Now, here are my reasons: I recently contacted a yarn company regarding their use of “Knit and Crochet” and politely asked them to revise their website to reflect the alphabetical listing. I wrote stating that it was obviously an oversight, because they have not ignored crochet as a market, but that we (the consumers) often feel like we’re getting second billing.

Their response was less than desired; I felt talked down to, I felt like was I was patted on the head, and frankly I was really annoyed.

To paraphrase what they wrote me; they use knit and crochet because of how the phrase flows.

Hmmm… I had years of voice lessons, classical voice lessons; if you’ve ever studied classical voice then you will understand that learning to enunciate while singing is a skill that requires years of practice. In fact, “electrocution” (elocution) lessons were a great part of my classical training. Did you know it’s easier to sing in a Latin root language than in English? Did you know why?

Vowels and consonants. Sound is carried on vowel sounds, and soft consonants (m, n, s,z), hard consonants end sound, (t, p,k,d)…So I want you to pronounce with me…let’s say this together phonetically, and if you think I’m wrong, that’s okay. I just think if they are going to say it’s a word flow issue, we should test it out 🙂

NihT anD croshay

Croshay and nihT

Which has the smoother flow?

See I find when I pronounce the “t” in knit that the t is a hard sound which breaks up the flow of the sounds in the phrase. When I say crochet (ay) this flows with more liquidity with two consecutive open vowel sounds and you’ll find you may pronounce the d of “and” softer too, with the t at the end of knit softer but still final.
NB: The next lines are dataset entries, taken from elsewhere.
Definition bucket_of (db : hmap_db) (k : list Z) : Z := Z.rem (hmap_hash k) (bucket_size db).
Definition in_table (db : hmap_db) (p : nat) : Prop :=
  (table db <= p < table db + Z.to_nat (bucket_size db))%nat.

(** The tuples in the ring of a bucket behind that of the table. *)
Definition collisions (db : hmap_db) (P : gset (list Z)) (es : list entry) (i : Z) : list nat :=
  fst <$> filter (fun x : entry => x.2.1 ∉ P /\ bucket_of db x.2.1 = i) es.

Definition holds (h : cells A) (db : hmap_db) (P : gset (list Z)) (x : entry) : Prop :=
  exists n, body_at h x.1 = Some (Body x.2.1
    (if decide (x.2.1 ∈ P) then HMAP_TUPLE_PRIMARY else HMAP_TUPLE_SECONDARY)
    (bucket_of db x.2.1) n None HMAP_DATA_TYPE_CHARS (ValChars (Some x.2.2))).

(** A tuple of the table that is not in use. *)
Definition free_root (h : cells A) (p : nat) : Prop :=
  exists b, body_at h p = Some b /\ t_key b = [] /\ t_data b = None.

(** The ring of a bucket, or a tuple that was never used. *)
Definition bucket_ok (h : cells A) (root : nat) (xs : list nat) : Prop :=
  ring ByHash h (root :: xs) \/ link_at ByHash h root = Some (Link None None) /\ xs = [].

Record hrep (s : store A) (db : hmap_db) (es : list entry) (P : gset (list Z)) (base : Z) : Prop := Hrep {
  hr_size : 0 < bucket_size db;
  hr_list : ring ByList (tuples s) es.*1;
  hr_first : list_tuple db = first es.*1 None;
  hr_hash : forall i, 0 <= i < bucket_size db ->
    bucket_ok (tuples s) (root_of db i) (collisions db P es i);
  hr_free : forall i, 0 <= i < bucket_size db ->
    (exists k, k ∈ P /\ bucket_of db k = i /\ ring ByHash (tuples s) (root_of db i :: collisions db P es i)) \/
    free_root (tuples s) (root_of db i) /\ forall k, k ∈ P -> bucket_of db k <> i;
  hr_holds : forall x, x ∈ es -> holds (tuples s) db P x;
  hr_keys : NoDup es.*2.*1;
  hr_prim : forall k, k ∈ P -> k ∈ es.*2.*1;
  hr_place : forall x, x ∈ es -> x.2.1 <> [] /\
    if decide (x.2.1 ∈ P) then x.1 = root_of db (bucket_of db x.2.1) else ~ in_table db x.1;
  hr_fresh : forall p, is_Some (tuples s !! p) -> (p < fresh_tuple s)%nat;
  hr_answers : Heap.answers (blocks_of s) = [];
  hr_live : live (blocks_of s) = base + 2 * Z.of_nat (length es) - Z.of_nat (size P);
  hr_count : tuple_count db = Z.of_nat (length es);
  hr_second : secondary_tuple_count db = Z.of_nat (length es) - Z.of_nat (size P)
}.
End contract.

(** * Lemmas *)

(** ** Links *)

Section ring_lemmas.
Context {A : Type} (w : which).
Implicit Types (h : cells A) (xs ys zs : list nat) (p q : nat).

Lemma relinks_refl h : relinks w [] h h.
Proof. done. Qed.

Lemma relinks_trans h h1 h2 xs ys zs :
  relinks w xs h h1 -> relinks w ys h1 h2 -> (forall p, p ∈ xs \/ p ∈ ys -> p ∈ zs) -> relinks w zs h h2.
Proof.
  intros [B1 O1 F1] [B2 O2 F2] Hz. split; [congruence|..].
  - intros w' p Hw. by rewrite O2, O1.
  - intros p Hp. rewrite F2, F1; [done|..]; intros Hin; apply Hp, Hz; auto.
Qed.

Lemma put_link_get (l : link) (t : tuple A) : get_link w (put_link w l t) = l.
Proof. by destruct w. Qed.

Lemma put_link_other (w' : which) (l : link) (t : tuple A) :
  w' <> w -> get_link w' (put_link w l t) = get_link w' t.
Proof. by destruct w, w'. Qed.

Lemma put_link_body (l : link) (t : tuple A) : t_body (put_link w l t) = t_body t.
Proof. by destruct w. Qed.

Lemma relinks_put h p l (t : tuple A) :
  h !! p = Some t -> relinks w [p] h (<[p := put_link w l t]> h).
Proof.
  intros Hp. split.
  - intros q. unfold body_at. destruct (decide (q = p)) as [->|Hq];
      [by rewrite lookup_insert_eq, Hp; cbn; rewrite put_link_body|by rewrite lookup_insert_ne].
  - intros w' q Hw. unfold link_at. destruct (decide (q = p)) as [->|Hq];
      [by rewrite lookup_insert_eq, Hp; cbn; rewrite put_link_other|by rewrite lookup_insert_ne].
  - intros q Hq. rewrite lookup_insert_ne; [done|]. set_solver.
Qed.

Lemma set_nxt_ok h p v :
  is_Some (h !! p) ->
  exists h', set_nxt w h (Some p) v = Some h' /\ links_next w h' = <[p := v]> (links_next w h) /\
    links_prev w h' = links_prev w h /\ relinks w [p] h h'.
Proof.
  intros [t Ht]. unfold set_nxt. cbn [mbind option_bind]. rewrite Ht. cbn [mbind option_bind]. eexists. split; [done|].
  unfold links_next, links_prev. rewrite !fmap_insert, !put_link_get. cbn [nxt prv]. split; [done|].
  split; [apply insert_id; by rewrite lookup_fmap, Ht|]. by apply relinks_put.
Qed.
(** * Properties *)

(** C35: [json_print] writes the text of the value: for every printer whose
    strings are terminated and whose quote is a character below 128 or none, and
    every value that is [printable] (no doubles, no values without a type, no
    zero byte in a string, not the smallest integer), it ends, however the
    writes are cut short, interrupted or failed, and unless one fails with
    another cause than an interruption, the device has got what was pending
    before and then the text of the value and the newline, nothing lost, doubled
    or reordered, and nothing is pending.  The text is defined apart from the
    code: brackets, separators with their indentation, quoted keys, and strings
    in which quotes and backslashes (but for one in front of a [u]) are replaced
    by their escapes. *)
Theorem json_print_text (W : Type) `{WL : WriterLaws W} (calls : nat) (p : json_print_fn) (v : json) (w : W) (b : buffer) :
  (forall v d i q, fmt_ok (p v d i q)) -> printable v = true -> wf_out b ->
  let text := val_text p v 0 ++ f_newline (p (Some v) 0 (-1) 34) in
  (patience w + Z.to_nat (buf_a b) + length text < calls)%nat ->
  exists w' b', json_print calls v w b (Some p) = Some (w', b') /\ write_faults w <= write_faults w' /\
    (write_faults w' = write_faults w -> buf_p b' = 0 /\ sent w' = (sent w ++ Buffer.pending b) ++ text).
Proof.
  intros Hp Hv Hw text Hf. apply json_print_ok; [done|done|]. split; [done|]. unfold text in Hf. rewrite length_app in Hf. lia.
Qed.


(** ** Examples *)

Lemma jsontest_fmt_ok v d i q : fmt_ok (jsontest_printer v d i q).
Proof. split_and!; try (by repeat constructor); cbn; lia. Qed.

Lemma jsontest_plain v d i q : plain_fmt (jsontest_printer v d i q).
Proof. split_and!; try (by repeat constructor). exists [10]. by repeat constructor. Qed.

Definition sample_value : json :=
  JObject (Some [(lit "list", JArray [JInt 1; JInt (-20); JBool false; JNull]); (lit "text", JString (dq (lit "it's \ ok")));
    (lit "none", JObject (Some []))]).
Definition sample_text : list Z :=
  dq (lit "{" ++ [10] ++ lit "  'list': [" ++ [10] ++ lit "    1," ++ [10] ++ lit "    -20," ++ [10] ++ lit "    false," ++ [10]
    ++ lit "    null" ++ [10] ++ lit "  ]," ++ [10] ++ lit "  'text': 'it\'s \\ ok'," ++ [10] ++ lit "  'none': {" ++ [10] ++ lit "  }"
    ++ [10] ++ lit "}" ++ [10]).

(** A device that takes few bytes at a time and is interrupted twice. *)
Definition slow_device : device := Device [3; 0; 1; 7; 0; 2] [] false.

Lemma json_print_text_witness :
  exists w' b', json_print 400 sample_value slow_device (buffer_init (repeat 0 16) 16) (Some jsontest_printer) = Some (w', b') /\
    buf_p b' = 0 /\ content w' = sample_text.
Proof.
  assert (wf_out (buffer_init (repeat 0 16) 16)) as Hw by (unfold wf_out; cbn; lia).
  destruct (json_print_text device 400 jsontest_printer sample_value slow_device (buffer_init (repeat 0 16) 16)
    jsontest_fmt_ok eq_refl Hw) as (w' & b' & E & _ & Hs); [vm_compute; lia|].
  assert (E' := E). vm_compute in E'. injection E' as <- <-.
  eexists _, _. split; [exact E|]. destruct Hs as [Hp Hs]; [vm_compute; reflexivity|]. split; [exact Hp|].
  etransitivity; [exact Hs|]. vm_compute. reflexivity.
Defined.

(* ===== verification/DnsNames.v ===== *)
(** The names of [lib/dns/]: that a compressed name is read exactly when it
    unfolds within the bounds of the code, whatever bytes the packet holds, and
    that names with dots are read back. *)
From S2P Require Import Prelude ByteOps StrOps Pack Tai FmtNum Memory Stralloc Dns.

(** * Names *)

(** A label has 1 to 63 bytes. *)
Definition label_ok (l : list Z) : Prop := (1 <= length l <= 63)%nat /\ bytes l.

Definition wire_labels (ls : list (list Z)) : list Z := concat (map (fun l => Z.of_nat (length l) :: l) ls).
Definition wire (ls : list (list Z)) : list Z := wire_labels ls ++ [0].

(** The name at [pos] of a packet takes [k] characters to read, is [ls], and
    ends before [next]. *)
Inductive compressed (buf : list Z) (len : Z) : nat -> Z -> list (list Z) -> Z -> Prop :=
  | compressed_end pos :
      0 <= pos < len -> buf !! Z.to_nat pos = Some 0 -> compressed buf len 1 pos [] (pos + 1)
  | compressed_label pos l k ls next :
      0 <= pos < len -> buf !! Z.to_nat pos = Some (Z.of_nat (length l)) -> (1 <= length l <= 63)%nat ->
      take (length l) (drop (Z.to_nat (pos + 1)) buf) = l -> pos + 1 + Z.of_nat (length l) <= len ->
      compressed buf len k (pos + 1 + Z.of_nat (length l)) ls next ->
      compressed buf len (S (length l + k)) pos (l :: ls) next
  | compressed_pointer pos c d k ls next :
      0 <= pos -> pos + 1 < len -> buf !! Z.to_nat pos = Some c -> 192 <= c -> buf !! Z.to_nat (pos + 1) = Some d ->
      compressed buf len k ((c - 192) * 256 + d) ls next -> compressed buf len (S k) pos ls (pos + 2).

Lemma wire_cons l ls : wire (l :: ls) = Z.of_nat (length l) :: l ++ wire ls.
Proof. unfold wire, wire_labels. cbn [map concat app]. by rewrite <- app_assoc. Qed.

Lemma wire_length ls : (1 <= length (wire ls))%nat.
Proof. unfold wire. rewrite length_app. cbn. lia. Qed.

Lemma compressed_det buf len k pos ls next : compressed buf len k pos ls next -> forall k' ls' next',
  compressed buf len k' pos ls' next' -> k' = k /\ ls' = ls /\ next' = next.
Proof.
  induction 1 as [pos H1 E|pos l k ls next H1 E Hl Ht Hn _ IH|pos c d k ls next H1 H2 E Hc E2 _ IH]; intros k' ls' next' H;
    inversion H as [? ? E' | ? l' ? ? ? ? E' ? Ht' ? HH | ? c' d' ? ? ? ? ? E' ? E2' HH]; subst;
    rewrite E in E'; simplify_eq; try lia; [done| |].
  - assert (length l' = length l) as El by lia. rewrite El in *. assert (l' = l) as -> by congruence.
    by apply IH in HH as (-> & -> & ->).
  - by apply IH in HH as (-> & -> & _).
Qed.

Section packet.
Context (buf : list Z) (len : Z) (Hb : bytes buf) (Hlen : 0 <= len <= Z.of_nat (length buf)) (H32 : len < 2 ^ 31).

Lemma byte_at pos : 0 <= pos < len -> exists c, buf !! Z.to_nat pos = Some c /\ 0 <= c < 256.
Proof.
  intros Hp. destruct (lookup_lt_is_Some_2 buf (Z.to_nat pos)) as [c E]; [lia|]. exists c. split; [done|].
  pose proof (list.Forall_lookup_1 _ _ _ _ Hb E) as H. unfold is_u8 in H. lia.
Qed.

Lemma fetch_ok pos : 0 <= pos ->
  fetch buf len pos = Some None /\ len <= pos \/
  exists ch, pos < len /\ buf !! Z.to_nat pos = Some ch /\ 0 <= ch < 256 /\ fetch buf len pos = Some (Some (ch, pos + 1)).
Proof.
  intros Hp. unfold fetch. destruct (Z.leb_spec len pos); [by left|right]. destruct (byte_at pos) as (c & E & Hc); [lia|].
  exists c. unfold load. rewrite E. cbn [mbind option_bind]. rewrite u32_id by (unfold is_u32; lia). done.
Qed.

(** The characters of a label. *)
Lemma label_loop_ok (c : nat) : forall pos fc loop name fuel,
  0 <= pos -> (loop <= 999)%nat -> (1000 <= loop + fuel)%nat ->
  getname_loop buf len pos fc loop (Z.of_nat c) name fuel =
    if (pos + Z.of_nat c <=? len) && (loop + c <=? 999)%nat && ((length name + c <=? 255)%nat || (c =? 0)%nat) || (c =? 0)%nat
    then getname_loop buf len (pos + Z.of_nat c) fc (loop + c) 0 (name ++ take c (drop (Z.to_nat pos) buf)) (fuel - c)
    else Some None.
Proof.
  induction c as [|c IH]; intros pos fc loop name fuel Hp Hl Hf.
  { rewrite orb_true_r, Z.add_0_r, Nat.add_0_r, Nat.sub_0_r. cbn [take]. by rewrite app_nil_r. }
  destruct fuel as [|fuel]; [lia|]. cbn [getname_loop]. rewrite orb_false_r. replace (S c =? 0)%nat with false by done. rewrite !orb_false_r.
  destruct (fetch_ok pos Hp) as [[-> Hn]|(ch & Hn & E & Hch & ->)]; cbn [mbind option_bind].
  { by replace (pos + Z.of_nat (S c) <=? len) with false by lia. }
  destruct (Nat.leb_spec 1000 (S loop)).
  { replace (loop + S c <=? 999)%nat with false by lia. by rewrite andb_false_r. }
  zfalse (Z.of_nat (S c) =? 0). cbn [negb]. destruct (Nat.ltb_spec 255 (length name + 1)).
  { replace (length name + S c <=? 255)%nat with false by lia. by rewrite andb_false_r. }
  replace (Z.of_nat (S c) - 1) with (Z.of_nat c) by lia. rewrite IH by lia. rewrite length_app. cbn [length].
  destruct (Nat.eqb_spec c 0) as [E0|Hc].
  - rewrite E0 in *. rewrite orb_true_r. replace (pos + Z.of_nat 1 <=? len) with true by lia. replace (loop + 1 <=? 999)%nat with true by lia.
    replace (length name + 1 <=? 255)%nat with true by lia. cbn [andb].
    rewrite <- app_assoc. f_equal; try lia. f_equal. rewrite (drop_S _ ch _ E). done.
  - rewrite !orb_false_r. replace (pos + 1 + Z.of_nat c <=? len) with (pos + Z.of_nat (S c) <=? len) by lia.
    replace (S loop + c <=? 999)%nat with (loop + S c <=? 999)%nat by lia.
    replace (length name + 1 + c <=? 255)%nat with (length name + S c <=? 255)%nat by lia.
    destruct (_ && _); [|done]. rewrite <- app_assoc. f_equal; try lia. f_equal.
    rewrite (drop_S _ ch _ E). cbn [take app]. by replace (Z.to_nat (pos + 1)) with (S (Z.to_nat pos)) by lia.
Qed.
(* ===== verification/DnsPacket.v ===== *)
(** The packets of [lib/dns/]: which answers a packet holds, whatever its bytes
    are, and that the functions for names, texts, mail exchangers and addresses
    answer what those say, with the addresses in some order. *)
From S2P Require Import Prelude ByteOps StrOps Pack Tai FmtNum Memory Stralloc Dns DnsNames.

(** * Answers *)

Lemma unpack_at (l : list Z) i : bytes l -> (i + 2 <= length l)%nat ->
  exists n, uint16_unpack_big (drop i l) = Some n /\ 0 <= n < 2 ^ 16.
Proof.
  intros Hl Hi. unfold uint16_unpack_big, load. rewrite !lookup_drop.
  destruct (lookup_lt_is_Some_2 l (i + 0)) as [x Ex]; [lia|]. destruct (lookup_lt_is_Some_2 l (i + 1)) as [y Ey]; [lia|].
  rewrite Ex, Ey. cbn [mbind option_bind]. eexists. split; [done|]. unfold u16. zmod.
Qed.

(** The fixed fields, the length of the data and its place. *)
Abbreviation record := (list Z * Z * Z)%type.

Section packet.
Context (buf : list Z) (len : Z) (Hb : bytes buf) (Hlen : 0 <= len <= Z.of_nat (length buf)) (H32 : len < 2 ^ 31).

Definition bytes_at (pos n : Z) : list Z := take (Z.to_nat n) (drop (Z.to_nat pos) buf).

(** Where the name at [pos] ends: pointers are not followed, and their second
    byte is not looked at. *)
Inductive name_ends : Z -> Z -> Prop :=
  | ends_zero pos : 0 <= pos < len -> buf !! Z.to_nat pos = Some 0 -> name_ends pos (pos + 1)
  | ends_pointer pos c : 0 <= pos < len -> buf !! Z.to_nat pos = Some c -> 192 <= c -> name_ends pos (pos + 2)
  | ends_label pos c next : 0 <= pos < len -> buf !! Z.to_nat pos = Some c -> 1 <= c < 64 ->
      name_ends (pos + 1 + c) next -> name_ends pos next.

Inductive record_at : Z -> record -> Prop :=
  | Record_at pos q datalen : name_ends pos q -> q + 10 <= len ->
      uint16_unpack_big (drop 8 (bytes_at q 10)) = Some datalen -> record_at pos (bytes_at q 10, datalen, q + 10).

Definition next_of (r : record) : Z := r.2 + r.1.2.

(** What [n] answers from [pos] on say: [says] is what one of them says, and
    [stops] whether those behind it count. *)
Inductive answers_say (says : record -> list Z -> Prop) (stops : record -> bool) : nat -> Z -> list Z -> Prop :=
  | say_nothing pos : answers_say says stops 0 pos []
  | say_last n pos r ys : record_at pos r -> stops r = true -> says r ys -> answers_say says stops (S n) pos ys
  | say_more n pos r ys zs : record_at pos r -> stops r = false -> says r ys ->
      answers_say says stops n (next_of r) zs -> answers_say says stops (S n) pos (ys ++ zs).

Definition packet_says (says : record -> list Z -> Prop) (stops : record -> bool) (zs : list Z) : Prop :=
  exists n q, 12 <= len /\ uint16_unpack_big (drop 6 (bytes_at 0 12)) = Some n /\ name_ends 12 q /\
    answers_say says stops (Z.to_nat n) (q + 4) zs.

(** ** The reader finds them *)

Lemma name_ends_at pos next : name_ends pos next -> 0 <= pos < len /\ pos < next <= len + 1.
Proof. induction 1; lia. Qed.

(** A name that unfolds ends where it is skipped to. *)
Lemma compressed_ends k pos ls next : compressed buf len k pos ls next -> name_ends pos next.
Proof.
  induction 1 as [pos H E|pos l k ls next H E Hl Ht Hn _ IH|pos c d k ls next H1 H2 E Hc E2 _ IH].
  - by constructor.
  - eapply (ends_label pos (Z.of_nat (length l))); [done|done|lia|done].
  - by eapply (ends_pointer pos c); [lia| |].
Qed.
(* ===== verification/Path.v ===== *)
(** Paths: [lib/path/], as it is built on systems with slashes.  A path
    argument is a pointer to characters outside the growing strings the
    results are written to (Stralloc.v); whether those have found memory is not
    looked at by this library.  The file system is a parameter.  [None] is
    undefined behaviour, or a loop that runs on. *)
From S2P Require Import Prelude ByteOps StrOps Memory Stralloc.

(** * Separators and components *)

Definition path_issep (c : Z) : bool := c =? "/"%C.
Definition path_is_separator (c : Z) : Z := c_bool (path_issep c).

Fixpoint path_getsep (path : list Z) : option Z :=
  match path with
  | [] => None
  | c :: path => if c =? 0 then Some 0 else if path_issep c then Some c else path_getsep path
  end.

(** [while(p < e && P( *p)) ++p;]: the number of steps. *)
Fixpoint scan_while (P : Z -> bool) (s : list Z) (n : nat) {struct n} : option nat :=
  match n with
  | O => Some O
  | S n => match s with
           | [] => None
           | c :: s => if P c then S <$> scan_while P s n else Some O
           end
  end.

(** The same up to the terminator. *)
Fixpoint scan_while_s (P : Z -> bool) (s : list Z) : option nat :=
  match s with
  | [] => None
  | c :: s => if c =? 0 then Some O else if P c then S <$> scan_while_s P s else Some O
  end.

Definition notsep (c : Z) : bool := negb (path_issep c).

Definition path_len : list Z -> nat -> option nat := scan_while notsep.
Definition path_len_s : list Z -> option nat := scan_while_s notsep.
Definition path_skip_component : list Z -> nat -> option nat := scan_while notsep.
Definition path_skip_separator : list Z -> nat -> option nat := scan_while path_issep.

(** The last separator is left when the path ends in it. *)
Definition path_skip (s : list Z) (n : nat) : option nat :=
  k ← scan_while notsep s n;
  j ← scan_while path_issep (drop k s) (n - k - 1);
  Some (k + j)%nat.

Definition path_skips (s : list Z) : option nat :=
  k ← scan_while_s notsep s;
  j ← scan_while_s path_issep (drop k s);
  Some (k + j)%nat.

Fixpoint num_loop (p : list Z) (len : nat) (n : Z) (s fuel : nat) : option nat :=
  match fuel with
  | O => None
  | S fuel =>
      if (s <? len)%nat then
        k ← path_skip (drop s p) (len - s);
        n ← chk32 (n - 1);
        if n <=? 0 then Some (s + k)%nat else num_loop p len n (s + k) fuel
      else Some s
  end.

Definition path_num (p : list Z) (len : nat) (n : Z) : option nat :=
  num_loop p len n 0 (S (Z.to_nat n)).

(** [while(p >= s && P( *p)) --p;] from [p = s + n - 1] on: one more than where
    [p] stops. *)
Fixpoint back_while (P : Z -> bool) (s : list Z) (n : nat) : option nat :=
  match n with
  | O => Some O
  | S n' => c ← load s n'; if P c then back_while P s n' else Some n
  end.

(** [p - s] as a [size_t]. *)
Definition path_right (s : list Z) (n : nat) : option Z :=
  k ← back_while path_issep s n;
  k ← back_while notsep s k;
  Some (u64 (Z.of_nat k - 1)).

Fixpoint common_loop (s1 : list Z) (n1 : nat) (s2 : list Z) (n2 : nat) (sz1 sz2 fuel : nat)
    : option (nat * nat) :=
  match fuel with
  | O => None
  | S fuel =>
      if (sz1 =? n1)%nat || (sz2 =? n2)%nat then Some (sz1, sz2) else
      i1 ← path_skip_separator (drop sz1 s1) (n1 - sz1);
      i2 ← path_skip_separator (drop sz2 s2) (n2 - sz2);
      if negb (eqb (0 <? i1)%nat (0 <? i2)%nat) then Some (sz1, sz2) else
      let sz1 := (sz1 + i1)%nat in
      let sz2 := (sz2 + i2)%nat in
      i1 ← path_skip_component (drop sz1 s1) (n1 - sz1);
      i2 ← path_skip_component (drop sz2 s2) (n2 - sz2);
      if negb (i1 =? i2)%nat then Some (sz1, sz2) else
      d ← byte_diff (drop sz1 s1) i1 (drop sz2 s2);
      if negb (d =? 0) then Some (sz1, sz2) else
      common_loop s1 n1 s2 n2 (sz1 + i1) (sz2 + i2) fuel
  end.

Definition path_common_prefix (s1 : list Z) (n1 : nat) (s2 : list Z) (n2 : nat)
    : option (nat * nat) := common_loop s1 n1 s2 n2 0 0 (S n1).

(** * Absolute paths *)

Definition path_is_absolute_b (x : list Z) (n : nat) : option bool :=
  if (n =? 0)%nat then Some false else c ← load x 0; Some (c =? "/"%C).

Definition path_is_absolute (p : list Z) : option bool :=
  n ← str_len p; path_is_absolute_b p n.

Definition path_is_absolute_sa (m : mem) (p : stralloc) : option bool :=
  l ← sa_view m p; path_is_absolute_b l (Z.to_nat (sa_len p)).

(** The macro [path_isabs] also takes drive letters. *)
Definition path_isabs (p : list Z) : option bool :=
  c0 ← load p 0;
  if path_issep c0 then Some true else
  c1 ← load p 1;
  if c1 =? ":"%C then c2 ← load p 2; Some (path_issep c2) else Some false.

(** * Base name and directory *)

(** Slashes at the end are overwritten in the argument.  Gives the object and
    the offset of the base name. *)
Fixpoint basename_loop (x : list Z) (fuel : nat) : option (list Z * nat) :=
  match fuel with
  | O => None
  | S fuel =>
      n ← str_rchrs x (lit "/\") 2;
      c ← load x n;
      if c =? 0 then Some (x, O) else
      c ← load x (n + 1);
      if c =? 0 then
        if (n =? 0)%nat then Some (x, O)
        else x ← store x n 0; basename_loop x fuel
      else Some (x, (n + 1)%nat)
  end.

Definition path_basename (path : list Z) : option (list Z * nat) :=
  basename_loop path (S (length path)).

(** [path] is [None] for [NULL], which is followed before it is tested. *)
Definition path_dirname (m : mem) (path : option (list Z)) (dir : stralloc)
    : option (mem * stralloc) :=
  path ← path;
  let dir := stralloc_zero dir in
  i ← str_rchrs path (lit "/\") 2;
  c ← load path i;
  '(_, m, dir) ←
    (if c =? 0 then stralloc_copys m dir (Const (lit "." ++ [0]))
     else i ← back_while path_issep path i;
          stralloc_copyb m dir (Const path) (Z.of_nat i));
  '(_, m, dir) ← stralloc_nul m dir;
  Some (m, dir).

(** * Putting paths together *)

(** [out->len > 0 && out->s[out->len - 1] != PATHSEP_C]. *)
Definition wants_sep (m : mem) (out : stralloc) : option bool :=
  if sa_len out =? 0 then Some false else
  l ← sa_view m out; c ← load l (Z.to_nat (sa_len out) - 1); Some (negb (c =? "/"%C)).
T is always a final sound when you pronounce words in English; It’s a hard, staccato, versus and open legato… 🙂

So next time someone says, it’s for the flow of the sounds and not about billing, I’ll just have to point out how very wrong that is….

You can fool part of the people, part of the time; but you can’t fool all the people, all of the time.

I think saying crochet and knit sounds more equal and less of a billing issue than vice versa…not because of the alphabet even, because of how the word sounds flow.

But pronounce it yourself and see what you think for yourself.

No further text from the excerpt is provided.